The chairman of TR Property (LSE: TRY), one of interactive investor’s Super 60 choices, has praised the investment trust structure for proving its worth during a challenging period for the asset class.

This morning (27 November), the trust issued its half-year report to 30 September 2020 and the numbers make good reading.

The trust delivered a net asset value (NAV) total return of 14.8% over the period, ahead of its benchmark total return of 9.8%. The share price total return was lower than the NAV return, due to the trust’s discount widening slightly over the six-month period, but nonetheless was also ahead of the benchmark, posting a gain of 11.3%. The trust’s benchmark is the FTSE EPRA/NAREIT Developed Europe index.

In addition, the trust has maintained an interim dividend of 5.20p, the same as a year ago.

David Watson, chairman of TR Property, pointed out that since the end of March there has been a “steady recovery” in the area of the market the trust invests in, namely the shares of property companies, mainly listed in Europe, as well as exposure to the UK.

Watson cautioned that “while these figures are comfortingly positive, they are a six-month snapshot which commenced shortly after the equity market had fallen sharply”.

The chairman, however, stressed the trust’s focus on property businesses with the most sustainable income and emphasised the benefits of the investment trust structure. On the latter point, Watson noted that “our closed-ended, permanent capital structure, as an investment trust, has again proved its worth with our ability to acquire shares and take a longer-term view when others are driven to sell”.
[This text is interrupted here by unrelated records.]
(* ===== verification/ConfigWatcher.v ===== *)
(** * Config watcher: [internal/pipeline/config_watcher.go]

    The watcher polls the runtime configuration and applies what changed to the running
    coordinator and to the activation of the pipeline, both behind interfaces.  Go visits
    the map of configurations in any order; the effect is the same for each. *)

From Stdlib Require Import ZArith String Lia.
From stdpp Require Import base option list strings gmap.
From S2P Require Import Prelude Coordinator.

Open Scope Z_scope.
Open Scope go_scope.

(** ** Interfaces *)

(** [CoordinatorUpdater]; the two updates touch different settings. *)
Class CoordinatorUpdater (C : Type) := {
  cu_UpdateBatchSize : Z -> C -> C;
  cu_UpdateInterval : Z -> C -> bool * C;
  cu_comm : forall n d c, (cu_UpdateInterval d (cu_UpdateBatchSize n c)).2 = cu_UpdateBatchSize n (cu_UpdateInterval d c).2
}.

(** [ActivationController] *)
Class ActivationController (P : Type) := {
  ac_IsActive : P -> bool;
  ac_Activate : P -> P;
  ac_Deactivate : P -> P;
  ac_activated : forall p, ac_IsActive (ac_Activate p) = true;
  ac_deactivated : forall p, ac_IsActive (ac_Deactivate p) = false
}.

#[export] Instance coordinator_updater : CoordinatorUpdater Coordinator.
Proof.
  refine {| cu_UpdateBatchSize := UpdateBatchSize; cu_UpdateInterval := UpdateInterval |}.
  intros n d c. unfold UpdateBatchSize, UpdateInterval. destruct (n <=? 0), (d <=? 0); done.
Defined.

(** ** The watcher *)

Definition ConfigKeyBatchSize : string := "batch_size".
Definition ConfigKeyIndexingInterval : string := "indexing_interval_ms".
Definition ConfigKeyIsActive : string := "is_active".

Definition configWatcherDefaultInterval : Z := 30 * 10 ^ 9.

(** The interval between polls and the last seen values. *)
Record ConfigWatcher := { cw_interval : Z; cw_lastSeen : gmap string string }.

Definition NewConfigWatcher (interval : Z) : ConfigWatcher :=
  {| cw_interval := if interval <=? 0 then configWatcherDefaultInterval else interval; cw_lastSeen := ∅ |}.

Section Watcher.
Context {C P : Type} `{CoordinatorUpdater C} `{ActivationController P}.

(** The coordinator, and the activation controller when one is set. *)
Definition world : Type := C * option P.

Definition apply_batch_size (value : string) (c : C) : C :=
  match parse_int64 (trim_space value) with
  | Some v => if (0 <? v) && (v <=? 10000) then cu_UpdateBatchSize v c else c
  | None => c
  end.

Definition apply_interval (value : string) (c : C) : C :=
  match parse_int64 (trim_space value) with
  | Some v => if 0 <? v then (cu_UpdateInterval (v ⊗ 10 ^ 6) c).2 else c
  | None => c
  end.

Definition apply_is_active (value : string) (p : P) : P :=
  let trimmed := to_lower (trim_space value) in
  if str_in trimmed ["false"; "0"; "no"; "off"] then (if ac_IsActive p then ac_Deactivate p else p)
  else if str_in trimmed ["true"; "1"; "yes"; "on"] then (if ac_IsActive p then p else ac_Activate p)
  else p.

Definition applyConfig (key value : string) (w : world) : world :=
  let key := trim_space key in
  if str_eqb key ConfigKeyBatchSize then (apply_batch_size value w.1, w.2)
  else if str_eqb key ConfigKeyIndexingInterval then (apply_interval value w.1, w.2)
  else if str_eqb key ConfigKeyIsActive then (w.1, apply_is_active value <$> w.2)
  else w.

Definition seen (lastSeen : gmap string string) (key : string) : string := default "" (lastSeen !! key).

Definition visit (st : gmap string string * world) (kv : string * string) : gmap string string * world :=
  if str_eqb (seen st.1 kv.1) kv.2 then st else (<[kv.1 := kv.2]> st.1, applyConfig kv.1 kv.2 st.2).

(** [order] is the order in which Go visits the active configurations; [None] when the
    query failed. *)
Definition poll (order : option (list (string * string))) (st : gmap string string * world) : gmap string string * world :=
  match order with
  | None => st
  | Some order => foldl visit (filter (fun kv => kv.1 ∈ order.*1) st.1, st.2) order
  end.

(** ** What a poll leaves *)

Lemma str_eqb_true (s t : string) : str_eqb s t = true <-> s = t.
Proof. apply String.eqb_eq. Qed.

Lemma visits_seen order : NoDup order.*1 -> forall st,
  let st' := foldl visit st order in
  (forall k v, (k, v) ∈ order -> seen st'.1 k = v) /\ (forall k, k ∉ order.*1 -> st'.1 !! k = st.1 !! k).
Proof.
  induction order as [|[k v] order IH]; intros Hnd st; simpl; [split; [set_solver|done]|].
  apply NoDup_cons in Hnd as [Hk Hnd]. destruct (IH Hnd (visit st (k, v))) as [H1 H2].
  assert (seen (visit st (k, v)).1 k = v) as Hv.
  { unfold visit. simpl. destruct (str_eqb (seen st.1 k) v) eqn:Ee; [by apply str_eqb_true|]. unfold seen. simpl. by rewrite lookup_insert_eq. }
  split.
  - intros k' v' [[= -> ->]|Hin]%elem_of_cons; [|by apply H1]. unfold seen in *. by rewrite H2.
  - intros k' Hk'. rewrite H2 by set_solver. unfold visit. simpl. destruct (str_eqb _ _); [done|]. simpl.
    rewrite lookup_insert_ne; [done|set_solver].
Qed.

Lemma visits_stable order st : (forall k v, (k, v) ∈ order -> seen st.1 k = v) -> foldl visit st order = st.
Proof.
  induction order as [|[k v] order IH]; intros Hs; simpl; [done|].
  assert (visit st (k, v) = st) as ->; [|apply IH; set_solver].
  unfold visit. simpl. rewrite (proj2 (str_eqb_true _ _)); [done|]. apply Hs. set_solver.
Qed.

Lemma interval_batch_comm v v' c : apply_interval v (apply_batch_size v' c) = apply_batch_size v' (apply_interval v c).
Proof.
  unfold apply_batch_size, apply_interval. destruct (parse_int64 (trim_space v')) as [n|]; [|done].
  destruct ((0 <? n) && (n <=? 10000)); [|done]. destruct (parse_int64 (trim_space v)) as [d|]; [|done].
  destruct (0 <? d); [|done]. apply cu_comm.
Qed.

(** A setting takes its new value when it changed. *)
Definition updated {S : Type} (apply : string -> S -> S) (lastSeen configs : gmap string string) (key : string) (s : S) : S :=
  match configs !! key with
  | Some v => if str_eqb (seen lastSeen key) v then s else apply v s
  | None => s
  end.

(** The world after a poll, setting by setting. *)
Definition polled (lastSeen configs : gmap string string) (w : world) : world :=
  (updated apply_interval lastSeen configs ConfigKeyIndexingInterval
     (updated apply_batch_size lastSeen configs ConfigKeyBatchSize w.1),
   updated apply_is_active lastSeen configs ConfigKeyIsActive <$> w.2).

Lemma updated_none {S : Type} (apply : string -> S -> S) lastSeen configs key s : configs !! key = None ->
  updated apply lastSeen configs key s = s.
Proof. intros Hk. unfold updated. by rewrite Hk. Qed.

(** One more configuration: applied when it changed, and then seen. *)
Lemma updated_step {S : Type} (apply : string -> S -> S) lastSeen configs k v key s : configs !! k = None ->
  str_eqb (seen lastSeen k) v = false ->
  updated apply lastSeen (<[k := v]> configs) key s =
  updated apply (<[k := v]> lastSeen) configs key (if str_eqb k key then apply v s else s).
Proof.
  intros Hk Hv. unfold updated. destruct (str_eqb k key) eqn:E.
  - apply str_eqb_true in E as <-. by rewrite lookup_insert_eq, Hk, Hv.
  - assert (k <> key) by (intros ->; by rewrite (proj2 (str_eqb_true key key) eq_refl) in E).
    rewrite lookup_insert_ne by done. unfold seen. by rewrite lookup_insert_ne.
Qed.

Lemma updated_same {S : Type} (apply : string -> S -> S) lastSeen configs k v key s : configs !! k = None ->
  str_eqb (seen lastSeen k) v = true -> updated apply lastSeen (<[k := v]> configs) key s = updated apply lastSeen configs key s.
Proof.
  intros Hk Hv. unfold updated. destruct (decide (k = key)) as [<-|Hne]; [by rewrite lookup_insert_eq, Hk, Hv|].
  by rewrite lookup_insert_ne.
Qed.

Lemma updated_interval_comm v lastSeen configs key c :
  apply_interval v (updated apply_batch_size lastSeen configs key c) = updated apply_batch_size lastSeen configs key (apply_interval v c).
Proof. unfold updated. destruct (configs !! key); [|done]. destruct (str_eqb _ _); [done|]. apply interval_batch_comm. Qed.

Lemma polled_step lastSeen configs k v w : configs !! k = None -> str_eqb (seen lastSeen k) v = false -> trim_space k = k ->
  polled lastSeen (<[k := v]> configs) w = polled (<[k := v]> lastSeen) configs (applyConfig k v w).
Proof.
  intros Hk Hv Ht. unfold polled, applyConfig. rewrite Ht. rewrite !(updated_step _ _ _ _ _ _ _ Hk Hv).
  assert (updated apply_is_active lastSeen (<[k:=v]> configs) ConfigKeyIsActive <$> w.2 =
          updated apply_is_active (<[k:=v]> lastSeen) configs ConfigKeyIsActive <$>
            (if str_eqb k ConfigKeyIsActive then apply_is_active v <$> w.2 else w.2)) as ->.
  { destruct w as [c [p|]]; simpl; [rewrite (updated_step _ _ _ _ _ _ _ Hk Hv)|]; by destruct (str_eqb k ConfigKeyIsActive). }
  destruct (str_eqb k ConfigKeyBatchSize) eqn:E1; [apply str_eqb_true in E1 as ->; done|].
  destruct (str_eqb k ConfigKeyIndexingInterval) eqn:E2.
  - apply str_eqb_true in E2 as ->. change (str_eqb ConfigKeyIndexingInterval ConfigKeyIsActive) with false.
    cbn [fst snd]. by rewrite updated_interval_comm.
  - by destruct (str_eqb k ConfigKeyIsActive).
Qed.

Definition canonical_keys (order : list (string * string)) : Prop := forall k, k ∈ order.*1 -> trim_space k = k.

Lemma polled_empty lastSeen w : polled lastSeen ∅ w = w.
Proof.
  unfold polled. rewrite !updated_none by (by rewrite lookup_empty). destruct w as [c [p|]]; simpl; [|done].
  by rewrite updated_none by (by rewrite lookup_empty).
Qed.

Lemma visits_world order : NoDup order.*1 -> canonical_keys order -> forall lastSeen w,
  (foldl visit (lastSeen, w) order).2 = polled lastSeen (list_to_map order) w.
Proof.
  induction order as [|[k v] order IH]; intros Hnd Hc lastSeen w; simpl; [by rewrite polled_empty|].
  apply NoDup_cons in Hnd as [Hk Hnd]. assert (trim_space k = k) as Htrim by (apply Hc; set_solver).
  assert (canonical_keys order) as Hc' by (intros x Hx; apply Hc; set_solver).
  assert ((list_to_map order : gmap string string) !! k = None) as Hnone by (by apply not_elem_of_list_to_map_1).
  unfold visit at 2. simpl. destruct (str_eqb (seen lastSeen k) v) eqn:Es.
  - rewrite IH by done. unfold polled. rewrite !(updated_same _ _ _ _ _ _ _ Hnone Es).
    f_equal. destruct w.2; simpl; [|done]. by rewrite (updated_same _ _ _ _ _ _ _ Hnone Es).
  - by rewrite IH, polled_step by done.
Qed.

Lemma seen_filter (order : list (string * string)) lastSeen k : k ∈ order.*1 ->
  seen (filter (fun kv => kv.1 ∈ order.*1) lastSeen) k = seen lastSeen k.
Proof.
  intros Hk. unfold seen. f_equal. destruct (lastSeen !! k) as [v|] eqn:E.
  - apply map_lookup_filter_Some. done.
  - apply map_lookup_filter_None. by left.
Qed.

Lemma polled_seen lastSeen lastSeen' configs w : (forall k v, configs !! k = Some v -> seen lastSeen k = seen lastSeen' k) ->
  polled lastSeen configs w = polled lastSeen' configs w.
Proof.
  intros Hs. assert (forall (S : Type) (apply : string -> S -> S) key s,
    updated apply lastSeen configs key s = updated apply lastSeen' configs key s) as He.
  { intros S0 apply key s. unfold updated. destruct (configs !! key) as [v|] eqn:E; [|done]. by rewrite (Hs _ _ E). }
  unfold polled. rewrite !He. f_equal. destruct w.2; simpl; [by rewrite He|done].
Qed.

(** Also: in whatever order the active configurations are visited, a poll applies to each
    setting exactly the value that differs from the one last seen, forgets the settings that
    are gone, and leaves nothing to do for a second poll of the same configurations. *)
Theorem poll_settles (configs : gmap string string) order order' lastSeen (w : world) :
  order ≡ₚ map_to_list configs -> order' ≡ₚ map_to_list configs -> canonical_keys order ->
  let st := poll (Some order) (lastSeen, w) in
  st.2 = polled lastSeen configs w /\
  (forall k, seen st.1 k = default "" (configs !! k)) /\ (forall k, configs !! k = None -> st.1 !! k = None) /\
  poll (Some order') st = st.
Proof.
  intros Ho Ho' Hc st. assert (NoDup order.*1) as Hnd by (rewrite Ho; apply NoDup_fst_map_to_list).
  assert (forall k v, (k, v) ∈ order <-> configs !! k = Some v) as Hin by (intros k v; rewrite Ho; apply elem_of_map_to_list).
  assert (list_to_map order = configs) as Hmap.
  { rewrite (list_to_map_proper order (map_to_list configs)) by done. apply list_to_map_to_list. }
  assert (forall k, k ∈ order.*1 <-> is_Some (configs !! k)) as Hkeys.
  { intros k. rewrite list_elem_of_fmap. split; [intros ([k' v] & -> & Hkv%Hin); by eexists|].
    intros [v Hv%Hin]. by exists (k, v). }
  destruct (visits_seen order Hnd (filter (fun kv => kv.1 ∈ order.*1) lastSeen, w)) as [Hs Hother].
  assert (forall k, seen st.1 k = default "" (configs !! k)) as Hseen.
  { intros k. destruct (configs !! k) as [v|] eqn:E; [by apply Hs, Hin|].
    unfold seen. unfold st, poll. cbn [fst snd]. rewrite Hother by (rewrite Hkeys, E; by intros []). cbn [fst].
    rewrite (proj2 (map_lookup_filter_None _ _ _)); [done|]. right. intros v _ Hk%Hkeys. simpl in Hk. rewrite E in Hk. by destruct Hk. }
  assert (forall k, configs !! k = None -> st.1 !! k = None) as Hgone.
  { intros k E. unfold st, poll. cbn [fst snd]. rewrite Hother by (rewrite Hkeys, E; by intros []). cbn [fst].
    apply map_lookup_filter_None. right. intros v _ Hk%Hkeys. simpl in Hk. rewrite E in Hk. by destruct Hk. }
  split; [|split; [done|split; [done|]]].
  - unfold st, poll. cbn [fst snd]. rewrite visits_world, Hmap by done. apply polled_seen. intros k v Hk.
    apply seen_filter, Hkeys. by eexists.
  - unfold poll at 1. assert (filter (fun kv => kv.1 ∈ order'.*1) st.1 = st.1) as ->.
    { apply map_filter_id. intros k v Hkv. simpl. rewrite Ho', <- Ho. apply Hkeys.
      destruct (configs !! k) eqn:E; [by eexists|]. by rewrite (Hgone _ E) in Hkv. }
    rewrite <- surjective_pairing. apply visits_stable. intros k v. rewrite Ho', <- Ho, Hin. intros Hk. by rewrite Hseen, Hk.
Qed.
End Watcher.

(** ** A poll to run on *)

Definition sample_configs : gmap string string := {["batch_size" := "250"; "is_active" := "off"; "indexing_interval_ms" := "x"]}.

(** An activation that is just a flag. *)
#[local] Instance flag_activation : ActivationController bool.
Proof. refine {| ac_IsActive := id; ac_Activate := fun _ => true; ac_Deactivate := fun _ => false |}; done. Defined.

Lemma poll_settles_witness :
  let order := map_to_list sample_configs in
  let w := (New "base" "mainnet" 100 1000, Some true) in
  let st := poll (Some order) (∅, w) in
  (c_batchSize st.2.1 = 250 /\ c_intervalNs st.2.1 = 1000 /\ st.2.2 = Some false) /\
  st.2 = polled ∅ sample_configs w /\
  (forall k, seen st.1 k = default "" (sample_configs !! k)) /\ (forall k, sample_configs !! k = None -> st.1 !! k = None) /\
  poll (Some (reverse order)) st = st.
Proof.
  split; [vm_compute; done|].
  refine (poll_settles sample_configs (map_to_list sample_configs) (reverse (map_to_list sample_configs)) ∅
           (New "base" "mainnet" 100 1000, Some true) _ _ _).
  - reflexivity.
  - apply reverse_Permutation.
  - unfold canonical_keys. rewrite <- Forall_forall. apply (bool_decide_unpack _). vm_compute. exact I.
Defined.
Having a fixed pool of assets (one that won’t fluctuate with investor demand) is particularly suitable for specialist trusts holding assets that cannot be easily or swiftly bought and sold, such as property, private equity or very small companies. This is because managers don't have to sell their holdings to release money back to investors looking to liquidate their investments when markets dip; instead investors sell their shares on the stock market and the share price takes the strain.

Marcus Phayre-Mudge, the fund manager of TR Property, said the initial impact of the pandemic on European real estate equities saw the benchmark drop 36% from the pre-Covid peak on 19 February 2020 to the most recent trough on 18 March.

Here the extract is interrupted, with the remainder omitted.